Where does the string "WrapError" appear in the records? Copy each line that holds it.

- Opening Delimiter -

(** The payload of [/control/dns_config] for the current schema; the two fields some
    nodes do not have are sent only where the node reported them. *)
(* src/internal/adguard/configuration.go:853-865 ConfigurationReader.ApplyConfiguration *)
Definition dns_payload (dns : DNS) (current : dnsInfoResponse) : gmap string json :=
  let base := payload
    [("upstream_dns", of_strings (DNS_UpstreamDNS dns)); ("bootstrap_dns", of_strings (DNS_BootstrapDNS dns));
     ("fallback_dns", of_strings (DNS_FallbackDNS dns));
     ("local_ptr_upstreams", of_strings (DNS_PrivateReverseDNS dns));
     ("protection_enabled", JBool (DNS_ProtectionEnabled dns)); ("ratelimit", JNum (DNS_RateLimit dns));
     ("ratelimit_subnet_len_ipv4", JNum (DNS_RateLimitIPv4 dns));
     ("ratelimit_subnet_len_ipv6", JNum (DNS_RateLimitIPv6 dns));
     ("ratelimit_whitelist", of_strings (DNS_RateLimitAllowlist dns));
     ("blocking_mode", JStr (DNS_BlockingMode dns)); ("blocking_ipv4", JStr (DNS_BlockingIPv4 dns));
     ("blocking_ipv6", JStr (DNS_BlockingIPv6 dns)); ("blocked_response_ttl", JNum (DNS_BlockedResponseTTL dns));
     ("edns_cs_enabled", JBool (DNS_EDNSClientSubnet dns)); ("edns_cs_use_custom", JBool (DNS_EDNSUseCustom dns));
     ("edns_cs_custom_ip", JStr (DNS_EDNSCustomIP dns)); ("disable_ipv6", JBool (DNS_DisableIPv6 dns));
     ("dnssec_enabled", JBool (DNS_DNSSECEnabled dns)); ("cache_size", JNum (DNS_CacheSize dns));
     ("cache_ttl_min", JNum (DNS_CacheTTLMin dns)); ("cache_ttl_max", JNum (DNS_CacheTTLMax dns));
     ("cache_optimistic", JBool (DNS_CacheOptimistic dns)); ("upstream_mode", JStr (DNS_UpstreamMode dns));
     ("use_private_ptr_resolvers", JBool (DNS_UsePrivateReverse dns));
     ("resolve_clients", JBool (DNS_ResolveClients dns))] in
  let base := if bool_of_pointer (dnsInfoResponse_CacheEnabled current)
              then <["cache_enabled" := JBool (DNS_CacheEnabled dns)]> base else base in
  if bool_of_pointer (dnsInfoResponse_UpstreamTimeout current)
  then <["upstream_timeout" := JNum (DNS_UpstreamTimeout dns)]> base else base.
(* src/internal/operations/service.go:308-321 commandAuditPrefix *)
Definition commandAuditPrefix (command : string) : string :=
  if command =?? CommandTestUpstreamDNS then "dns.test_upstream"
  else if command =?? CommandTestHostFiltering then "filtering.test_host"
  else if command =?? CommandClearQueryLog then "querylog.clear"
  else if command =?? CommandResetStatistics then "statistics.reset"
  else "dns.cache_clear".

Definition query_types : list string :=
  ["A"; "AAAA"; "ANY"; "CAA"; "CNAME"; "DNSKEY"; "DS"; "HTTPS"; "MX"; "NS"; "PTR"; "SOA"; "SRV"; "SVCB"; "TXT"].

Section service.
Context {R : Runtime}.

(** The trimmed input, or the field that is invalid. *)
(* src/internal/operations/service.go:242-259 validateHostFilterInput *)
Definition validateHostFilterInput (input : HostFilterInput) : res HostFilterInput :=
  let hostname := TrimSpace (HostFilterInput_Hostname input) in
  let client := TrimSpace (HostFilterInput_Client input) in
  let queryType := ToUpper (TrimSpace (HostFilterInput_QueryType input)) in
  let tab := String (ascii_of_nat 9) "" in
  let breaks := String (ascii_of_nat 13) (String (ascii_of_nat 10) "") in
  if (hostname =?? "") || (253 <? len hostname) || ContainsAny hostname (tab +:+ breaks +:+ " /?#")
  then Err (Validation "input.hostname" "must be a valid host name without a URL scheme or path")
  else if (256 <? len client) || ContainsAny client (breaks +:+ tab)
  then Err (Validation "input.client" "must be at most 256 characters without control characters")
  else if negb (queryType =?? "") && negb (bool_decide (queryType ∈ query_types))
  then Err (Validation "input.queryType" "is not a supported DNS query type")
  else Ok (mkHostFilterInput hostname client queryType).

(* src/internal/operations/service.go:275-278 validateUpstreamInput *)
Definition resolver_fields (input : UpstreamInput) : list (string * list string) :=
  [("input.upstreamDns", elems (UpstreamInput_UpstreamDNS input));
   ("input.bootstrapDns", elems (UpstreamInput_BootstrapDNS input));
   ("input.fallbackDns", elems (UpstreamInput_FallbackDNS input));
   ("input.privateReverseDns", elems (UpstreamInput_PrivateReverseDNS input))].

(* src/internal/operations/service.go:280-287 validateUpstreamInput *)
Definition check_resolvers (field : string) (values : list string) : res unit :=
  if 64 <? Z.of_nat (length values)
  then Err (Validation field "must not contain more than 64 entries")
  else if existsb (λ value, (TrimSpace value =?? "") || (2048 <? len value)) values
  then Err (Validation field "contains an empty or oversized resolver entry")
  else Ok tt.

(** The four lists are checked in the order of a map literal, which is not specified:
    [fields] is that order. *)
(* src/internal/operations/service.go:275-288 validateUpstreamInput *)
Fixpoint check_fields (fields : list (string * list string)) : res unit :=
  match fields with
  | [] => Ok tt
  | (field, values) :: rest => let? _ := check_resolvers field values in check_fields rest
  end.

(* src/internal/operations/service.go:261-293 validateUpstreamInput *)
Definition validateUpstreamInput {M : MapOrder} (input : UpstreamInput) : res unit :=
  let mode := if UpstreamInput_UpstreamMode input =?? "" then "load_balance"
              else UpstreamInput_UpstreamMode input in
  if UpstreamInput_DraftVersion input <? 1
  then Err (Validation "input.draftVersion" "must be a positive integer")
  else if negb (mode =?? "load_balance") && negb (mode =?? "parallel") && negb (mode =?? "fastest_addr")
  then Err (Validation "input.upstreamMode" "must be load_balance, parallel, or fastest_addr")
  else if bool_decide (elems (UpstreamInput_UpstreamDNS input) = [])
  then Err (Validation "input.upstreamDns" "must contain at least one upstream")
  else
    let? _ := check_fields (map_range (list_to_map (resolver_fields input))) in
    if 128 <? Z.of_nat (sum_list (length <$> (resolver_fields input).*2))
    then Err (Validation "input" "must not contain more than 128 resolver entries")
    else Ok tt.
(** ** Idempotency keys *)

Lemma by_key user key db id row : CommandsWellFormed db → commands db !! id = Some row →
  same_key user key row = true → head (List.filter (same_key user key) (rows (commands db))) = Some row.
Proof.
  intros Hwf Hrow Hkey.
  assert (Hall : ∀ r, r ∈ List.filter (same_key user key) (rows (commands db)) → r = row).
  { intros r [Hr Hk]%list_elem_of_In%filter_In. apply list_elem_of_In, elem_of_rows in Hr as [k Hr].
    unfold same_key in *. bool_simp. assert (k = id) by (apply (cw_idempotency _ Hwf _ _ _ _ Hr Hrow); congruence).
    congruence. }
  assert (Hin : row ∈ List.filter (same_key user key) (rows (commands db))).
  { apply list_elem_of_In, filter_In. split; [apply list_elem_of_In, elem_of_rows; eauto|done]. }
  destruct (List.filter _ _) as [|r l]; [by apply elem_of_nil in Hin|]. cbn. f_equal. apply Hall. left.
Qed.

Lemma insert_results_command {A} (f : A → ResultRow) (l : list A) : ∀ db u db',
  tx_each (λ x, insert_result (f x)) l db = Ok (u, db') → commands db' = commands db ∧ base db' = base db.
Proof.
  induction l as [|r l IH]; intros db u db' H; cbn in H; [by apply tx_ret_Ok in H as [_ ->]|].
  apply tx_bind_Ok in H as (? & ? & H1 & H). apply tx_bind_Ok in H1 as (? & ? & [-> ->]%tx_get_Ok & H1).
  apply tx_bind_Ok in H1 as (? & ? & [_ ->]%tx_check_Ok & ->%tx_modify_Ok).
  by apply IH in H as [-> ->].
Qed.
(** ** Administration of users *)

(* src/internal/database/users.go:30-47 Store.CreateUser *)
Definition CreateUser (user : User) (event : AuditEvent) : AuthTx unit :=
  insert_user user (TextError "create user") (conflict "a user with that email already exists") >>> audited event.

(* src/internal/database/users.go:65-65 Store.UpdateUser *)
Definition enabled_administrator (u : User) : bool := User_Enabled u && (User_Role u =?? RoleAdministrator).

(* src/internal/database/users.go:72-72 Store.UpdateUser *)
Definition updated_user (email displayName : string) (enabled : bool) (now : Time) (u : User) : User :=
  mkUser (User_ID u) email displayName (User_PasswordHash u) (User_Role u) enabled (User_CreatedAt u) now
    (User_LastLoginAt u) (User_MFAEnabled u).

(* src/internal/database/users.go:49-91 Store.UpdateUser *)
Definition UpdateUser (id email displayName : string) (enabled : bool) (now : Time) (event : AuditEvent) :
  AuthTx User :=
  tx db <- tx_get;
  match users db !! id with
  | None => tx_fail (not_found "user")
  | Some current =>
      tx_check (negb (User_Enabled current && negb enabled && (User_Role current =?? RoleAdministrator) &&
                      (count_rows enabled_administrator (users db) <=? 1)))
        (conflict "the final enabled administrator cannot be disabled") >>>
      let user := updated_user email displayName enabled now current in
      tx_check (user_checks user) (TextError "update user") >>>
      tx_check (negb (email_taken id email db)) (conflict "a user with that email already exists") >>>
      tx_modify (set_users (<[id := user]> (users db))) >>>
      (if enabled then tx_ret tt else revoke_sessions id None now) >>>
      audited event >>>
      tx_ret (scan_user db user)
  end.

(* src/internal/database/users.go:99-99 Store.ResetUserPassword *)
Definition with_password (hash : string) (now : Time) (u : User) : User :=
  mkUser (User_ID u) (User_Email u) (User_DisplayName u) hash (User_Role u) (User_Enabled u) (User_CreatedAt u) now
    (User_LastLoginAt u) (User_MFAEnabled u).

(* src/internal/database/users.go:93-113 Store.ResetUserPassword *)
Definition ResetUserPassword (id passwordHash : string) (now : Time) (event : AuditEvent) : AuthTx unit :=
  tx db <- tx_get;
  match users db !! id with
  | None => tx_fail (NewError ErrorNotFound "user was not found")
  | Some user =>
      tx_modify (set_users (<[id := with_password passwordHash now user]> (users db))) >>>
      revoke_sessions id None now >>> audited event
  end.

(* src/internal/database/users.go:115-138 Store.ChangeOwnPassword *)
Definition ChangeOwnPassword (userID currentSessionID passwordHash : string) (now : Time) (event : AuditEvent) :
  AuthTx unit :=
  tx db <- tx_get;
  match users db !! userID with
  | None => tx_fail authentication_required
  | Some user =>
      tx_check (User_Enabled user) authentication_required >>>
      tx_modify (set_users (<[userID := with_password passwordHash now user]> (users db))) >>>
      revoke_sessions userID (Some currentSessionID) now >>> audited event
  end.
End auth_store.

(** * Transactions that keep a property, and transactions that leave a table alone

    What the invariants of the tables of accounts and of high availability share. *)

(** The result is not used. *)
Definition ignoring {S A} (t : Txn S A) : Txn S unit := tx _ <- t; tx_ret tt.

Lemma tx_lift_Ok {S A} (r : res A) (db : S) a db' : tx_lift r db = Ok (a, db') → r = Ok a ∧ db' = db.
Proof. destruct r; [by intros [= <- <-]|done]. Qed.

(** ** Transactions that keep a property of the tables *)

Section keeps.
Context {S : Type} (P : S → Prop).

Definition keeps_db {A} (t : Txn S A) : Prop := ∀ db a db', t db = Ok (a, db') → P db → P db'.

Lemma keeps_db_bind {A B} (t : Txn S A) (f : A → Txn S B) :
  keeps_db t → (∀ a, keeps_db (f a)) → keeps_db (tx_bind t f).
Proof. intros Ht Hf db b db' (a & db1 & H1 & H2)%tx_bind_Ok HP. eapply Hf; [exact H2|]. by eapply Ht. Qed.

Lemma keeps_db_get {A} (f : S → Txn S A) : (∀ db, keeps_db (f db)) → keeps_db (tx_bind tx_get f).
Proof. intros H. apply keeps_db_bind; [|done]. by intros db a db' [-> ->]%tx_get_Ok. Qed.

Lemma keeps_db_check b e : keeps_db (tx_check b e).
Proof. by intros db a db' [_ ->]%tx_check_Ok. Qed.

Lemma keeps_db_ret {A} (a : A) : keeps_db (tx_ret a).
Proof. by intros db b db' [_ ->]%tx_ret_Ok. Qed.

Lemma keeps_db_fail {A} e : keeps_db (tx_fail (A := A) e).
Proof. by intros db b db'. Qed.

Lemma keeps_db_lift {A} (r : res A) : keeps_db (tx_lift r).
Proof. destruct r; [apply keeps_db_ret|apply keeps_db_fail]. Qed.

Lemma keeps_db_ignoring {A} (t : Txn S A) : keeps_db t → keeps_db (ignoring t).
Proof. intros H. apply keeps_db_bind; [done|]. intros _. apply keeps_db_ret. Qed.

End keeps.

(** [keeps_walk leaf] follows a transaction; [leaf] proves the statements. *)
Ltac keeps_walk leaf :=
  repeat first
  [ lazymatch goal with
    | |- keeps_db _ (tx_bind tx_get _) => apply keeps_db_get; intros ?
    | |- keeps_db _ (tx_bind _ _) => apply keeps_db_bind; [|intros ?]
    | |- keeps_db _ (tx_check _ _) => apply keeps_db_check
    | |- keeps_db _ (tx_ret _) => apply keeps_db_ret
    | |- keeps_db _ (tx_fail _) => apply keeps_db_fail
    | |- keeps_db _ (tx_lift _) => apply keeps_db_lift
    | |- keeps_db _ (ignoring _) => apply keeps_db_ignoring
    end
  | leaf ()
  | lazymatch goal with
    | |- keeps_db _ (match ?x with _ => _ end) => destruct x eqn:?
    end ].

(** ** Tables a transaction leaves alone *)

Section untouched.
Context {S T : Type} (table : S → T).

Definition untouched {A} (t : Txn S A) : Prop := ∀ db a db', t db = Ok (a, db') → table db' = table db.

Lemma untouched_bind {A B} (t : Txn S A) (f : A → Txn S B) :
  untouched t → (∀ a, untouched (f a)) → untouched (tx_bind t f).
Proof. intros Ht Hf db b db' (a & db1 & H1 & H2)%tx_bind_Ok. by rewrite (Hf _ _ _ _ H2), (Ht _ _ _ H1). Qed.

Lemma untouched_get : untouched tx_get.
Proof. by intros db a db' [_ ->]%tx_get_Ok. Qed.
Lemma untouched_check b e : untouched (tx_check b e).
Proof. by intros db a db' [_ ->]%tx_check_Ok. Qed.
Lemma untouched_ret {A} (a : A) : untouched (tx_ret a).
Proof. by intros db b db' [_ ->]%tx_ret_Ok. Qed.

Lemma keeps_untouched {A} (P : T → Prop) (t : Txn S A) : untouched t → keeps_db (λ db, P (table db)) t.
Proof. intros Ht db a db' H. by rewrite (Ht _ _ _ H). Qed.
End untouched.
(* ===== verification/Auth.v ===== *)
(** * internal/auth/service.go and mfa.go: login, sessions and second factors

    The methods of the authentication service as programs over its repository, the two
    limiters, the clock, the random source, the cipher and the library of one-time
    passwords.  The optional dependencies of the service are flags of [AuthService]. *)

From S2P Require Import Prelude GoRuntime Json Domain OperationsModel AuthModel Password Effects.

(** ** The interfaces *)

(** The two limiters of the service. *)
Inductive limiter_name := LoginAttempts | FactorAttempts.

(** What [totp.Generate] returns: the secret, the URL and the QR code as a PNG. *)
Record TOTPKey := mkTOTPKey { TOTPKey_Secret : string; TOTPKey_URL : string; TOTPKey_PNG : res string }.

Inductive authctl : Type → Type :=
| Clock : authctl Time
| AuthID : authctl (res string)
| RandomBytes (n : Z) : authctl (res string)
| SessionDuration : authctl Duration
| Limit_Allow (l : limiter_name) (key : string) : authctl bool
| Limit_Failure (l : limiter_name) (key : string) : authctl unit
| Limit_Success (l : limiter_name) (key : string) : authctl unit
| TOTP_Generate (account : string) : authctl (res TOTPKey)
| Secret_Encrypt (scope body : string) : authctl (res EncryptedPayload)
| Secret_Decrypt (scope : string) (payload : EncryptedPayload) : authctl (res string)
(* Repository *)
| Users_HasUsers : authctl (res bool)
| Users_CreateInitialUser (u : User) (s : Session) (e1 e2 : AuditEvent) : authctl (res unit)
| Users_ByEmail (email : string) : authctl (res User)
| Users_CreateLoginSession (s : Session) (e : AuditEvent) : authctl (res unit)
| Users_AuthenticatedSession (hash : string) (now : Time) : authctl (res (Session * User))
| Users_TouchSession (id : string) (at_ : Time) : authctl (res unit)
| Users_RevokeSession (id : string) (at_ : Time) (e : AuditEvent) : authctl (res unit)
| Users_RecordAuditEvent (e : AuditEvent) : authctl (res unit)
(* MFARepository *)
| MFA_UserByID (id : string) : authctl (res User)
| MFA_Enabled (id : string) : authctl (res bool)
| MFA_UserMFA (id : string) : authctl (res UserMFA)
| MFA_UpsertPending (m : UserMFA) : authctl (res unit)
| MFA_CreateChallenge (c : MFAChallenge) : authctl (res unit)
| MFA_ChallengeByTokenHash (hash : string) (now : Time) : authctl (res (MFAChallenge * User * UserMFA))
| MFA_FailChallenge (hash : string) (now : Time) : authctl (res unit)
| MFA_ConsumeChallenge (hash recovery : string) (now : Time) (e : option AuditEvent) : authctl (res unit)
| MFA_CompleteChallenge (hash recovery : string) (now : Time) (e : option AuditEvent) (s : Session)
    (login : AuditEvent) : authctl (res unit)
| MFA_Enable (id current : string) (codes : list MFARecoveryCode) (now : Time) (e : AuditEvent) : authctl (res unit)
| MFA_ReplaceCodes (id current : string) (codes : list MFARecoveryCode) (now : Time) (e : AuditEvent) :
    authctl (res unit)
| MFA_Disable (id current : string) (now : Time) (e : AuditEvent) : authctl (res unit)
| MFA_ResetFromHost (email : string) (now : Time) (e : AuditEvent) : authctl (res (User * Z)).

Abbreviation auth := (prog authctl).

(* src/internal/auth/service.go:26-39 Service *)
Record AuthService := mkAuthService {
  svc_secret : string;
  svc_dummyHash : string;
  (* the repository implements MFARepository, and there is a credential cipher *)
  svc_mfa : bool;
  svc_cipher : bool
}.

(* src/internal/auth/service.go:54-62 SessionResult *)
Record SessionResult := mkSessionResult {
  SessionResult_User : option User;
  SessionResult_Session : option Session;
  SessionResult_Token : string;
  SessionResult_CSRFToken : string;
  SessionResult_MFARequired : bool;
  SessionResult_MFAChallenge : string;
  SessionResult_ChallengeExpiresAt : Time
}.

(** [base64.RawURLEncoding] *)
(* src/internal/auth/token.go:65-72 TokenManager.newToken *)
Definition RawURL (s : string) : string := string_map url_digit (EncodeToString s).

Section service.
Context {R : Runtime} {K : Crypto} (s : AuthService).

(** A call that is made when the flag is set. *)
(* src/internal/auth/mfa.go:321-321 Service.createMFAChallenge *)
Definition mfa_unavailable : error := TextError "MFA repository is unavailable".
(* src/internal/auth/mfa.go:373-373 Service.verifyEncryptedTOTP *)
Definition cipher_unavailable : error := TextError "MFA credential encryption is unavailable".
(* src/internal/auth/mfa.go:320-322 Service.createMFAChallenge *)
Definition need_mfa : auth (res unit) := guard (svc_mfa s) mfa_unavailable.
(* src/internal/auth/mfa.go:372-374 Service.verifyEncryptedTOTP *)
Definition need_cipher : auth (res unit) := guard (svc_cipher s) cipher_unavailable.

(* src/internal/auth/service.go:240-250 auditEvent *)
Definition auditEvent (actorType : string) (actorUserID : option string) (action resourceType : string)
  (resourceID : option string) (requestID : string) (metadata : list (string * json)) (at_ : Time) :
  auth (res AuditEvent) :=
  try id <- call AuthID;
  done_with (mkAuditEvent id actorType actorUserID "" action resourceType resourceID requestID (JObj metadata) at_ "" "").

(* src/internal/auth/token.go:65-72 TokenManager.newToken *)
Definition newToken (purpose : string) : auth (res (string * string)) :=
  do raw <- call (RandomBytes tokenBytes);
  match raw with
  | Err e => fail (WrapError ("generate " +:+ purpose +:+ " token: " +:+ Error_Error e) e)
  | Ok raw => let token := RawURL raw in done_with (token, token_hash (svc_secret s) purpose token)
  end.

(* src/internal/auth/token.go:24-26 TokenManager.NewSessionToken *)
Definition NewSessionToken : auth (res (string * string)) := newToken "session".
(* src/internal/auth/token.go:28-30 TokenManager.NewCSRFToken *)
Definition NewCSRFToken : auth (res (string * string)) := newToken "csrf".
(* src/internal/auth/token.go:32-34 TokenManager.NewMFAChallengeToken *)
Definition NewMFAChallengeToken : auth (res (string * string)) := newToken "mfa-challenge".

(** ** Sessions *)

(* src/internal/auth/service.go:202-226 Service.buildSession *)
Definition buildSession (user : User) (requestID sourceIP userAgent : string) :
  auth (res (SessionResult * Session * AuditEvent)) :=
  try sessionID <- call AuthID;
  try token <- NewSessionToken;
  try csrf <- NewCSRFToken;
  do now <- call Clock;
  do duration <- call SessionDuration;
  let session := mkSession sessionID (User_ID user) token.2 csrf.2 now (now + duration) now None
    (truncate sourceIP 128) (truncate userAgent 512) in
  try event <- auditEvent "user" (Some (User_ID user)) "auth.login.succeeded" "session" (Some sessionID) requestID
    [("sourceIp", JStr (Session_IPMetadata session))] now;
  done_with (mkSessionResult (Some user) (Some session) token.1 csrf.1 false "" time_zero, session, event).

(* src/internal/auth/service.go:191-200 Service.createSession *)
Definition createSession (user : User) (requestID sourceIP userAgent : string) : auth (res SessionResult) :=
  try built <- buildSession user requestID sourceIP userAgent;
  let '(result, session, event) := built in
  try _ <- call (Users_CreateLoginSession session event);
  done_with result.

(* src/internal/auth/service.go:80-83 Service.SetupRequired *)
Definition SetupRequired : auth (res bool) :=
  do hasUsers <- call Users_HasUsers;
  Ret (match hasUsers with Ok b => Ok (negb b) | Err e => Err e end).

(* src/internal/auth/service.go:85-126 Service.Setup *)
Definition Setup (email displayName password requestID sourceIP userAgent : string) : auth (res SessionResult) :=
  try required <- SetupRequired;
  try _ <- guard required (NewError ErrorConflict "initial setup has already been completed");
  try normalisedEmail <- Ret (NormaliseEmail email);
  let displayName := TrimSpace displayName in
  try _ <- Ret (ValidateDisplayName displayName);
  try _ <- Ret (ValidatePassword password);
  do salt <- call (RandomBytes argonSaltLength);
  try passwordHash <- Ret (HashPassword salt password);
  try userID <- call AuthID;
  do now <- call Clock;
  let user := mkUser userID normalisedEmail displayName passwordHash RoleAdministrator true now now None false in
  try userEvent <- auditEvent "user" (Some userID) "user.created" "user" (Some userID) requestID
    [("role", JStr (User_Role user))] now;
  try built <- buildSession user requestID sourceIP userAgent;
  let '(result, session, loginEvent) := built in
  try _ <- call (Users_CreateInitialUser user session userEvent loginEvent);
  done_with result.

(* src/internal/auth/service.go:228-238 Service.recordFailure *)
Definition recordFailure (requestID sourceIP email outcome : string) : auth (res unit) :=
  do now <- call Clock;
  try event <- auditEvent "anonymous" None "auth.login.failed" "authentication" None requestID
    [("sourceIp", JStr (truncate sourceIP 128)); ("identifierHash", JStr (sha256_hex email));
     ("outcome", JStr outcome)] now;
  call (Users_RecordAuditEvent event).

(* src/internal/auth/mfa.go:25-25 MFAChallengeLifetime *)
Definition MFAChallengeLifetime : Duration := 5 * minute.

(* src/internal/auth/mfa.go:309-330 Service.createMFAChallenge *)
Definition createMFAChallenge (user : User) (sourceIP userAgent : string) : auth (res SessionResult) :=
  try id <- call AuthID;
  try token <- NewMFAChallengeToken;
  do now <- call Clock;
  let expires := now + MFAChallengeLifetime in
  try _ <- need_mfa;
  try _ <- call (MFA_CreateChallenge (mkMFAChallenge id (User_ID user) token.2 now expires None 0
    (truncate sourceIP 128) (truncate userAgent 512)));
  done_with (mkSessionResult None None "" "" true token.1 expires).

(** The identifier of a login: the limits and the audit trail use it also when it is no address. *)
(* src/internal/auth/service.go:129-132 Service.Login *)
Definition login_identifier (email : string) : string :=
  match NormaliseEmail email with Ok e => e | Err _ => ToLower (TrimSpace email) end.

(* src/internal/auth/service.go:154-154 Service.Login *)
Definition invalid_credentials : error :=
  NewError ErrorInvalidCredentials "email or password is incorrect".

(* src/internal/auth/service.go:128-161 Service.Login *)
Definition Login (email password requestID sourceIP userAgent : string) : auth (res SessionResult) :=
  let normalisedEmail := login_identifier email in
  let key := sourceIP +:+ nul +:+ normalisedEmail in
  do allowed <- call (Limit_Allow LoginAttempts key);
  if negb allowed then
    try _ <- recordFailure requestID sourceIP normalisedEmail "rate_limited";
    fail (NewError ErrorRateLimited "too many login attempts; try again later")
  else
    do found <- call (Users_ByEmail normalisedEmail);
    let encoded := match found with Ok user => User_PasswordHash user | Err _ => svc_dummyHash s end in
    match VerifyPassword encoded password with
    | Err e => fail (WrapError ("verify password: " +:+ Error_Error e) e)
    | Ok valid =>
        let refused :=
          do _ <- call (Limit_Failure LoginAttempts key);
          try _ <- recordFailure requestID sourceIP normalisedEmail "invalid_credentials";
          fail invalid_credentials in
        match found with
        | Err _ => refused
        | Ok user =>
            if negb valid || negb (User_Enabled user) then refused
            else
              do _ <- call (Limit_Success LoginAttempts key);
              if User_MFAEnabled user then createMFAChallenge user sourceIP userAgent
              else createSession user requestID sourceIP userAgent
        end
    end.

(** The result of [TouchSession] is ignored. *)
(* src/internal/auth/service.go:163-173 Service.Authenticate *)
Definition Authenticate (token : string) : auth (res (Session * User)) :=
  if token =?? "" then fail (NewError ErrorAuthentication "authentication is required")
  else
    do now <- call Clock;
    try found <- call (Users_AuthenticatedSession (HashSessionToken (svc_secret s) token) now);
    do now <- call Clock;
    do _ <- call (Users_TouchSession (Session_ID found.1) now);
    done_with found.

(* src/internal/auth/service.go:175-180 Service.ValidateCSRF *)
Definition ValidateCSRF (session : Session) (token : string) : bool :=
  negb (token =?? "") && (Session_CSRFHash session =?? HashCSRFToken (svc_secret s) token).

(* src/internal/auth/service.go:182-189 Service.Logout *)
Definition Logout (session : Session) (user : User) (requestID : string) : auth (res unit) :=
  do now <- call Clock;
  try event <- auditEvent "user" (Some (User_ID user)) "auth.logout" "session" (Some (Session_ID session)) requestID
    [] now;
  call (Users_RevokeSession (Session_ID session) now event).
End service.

- Closing Delimiter -

Reply
  | Err e => fail (WrapError ("generate " +:+ purpose +:+ " token: " +:+ Error_Error e) e)
    | Err e => fail (WrapError ("verify password: " +:+ Error_Error e) e)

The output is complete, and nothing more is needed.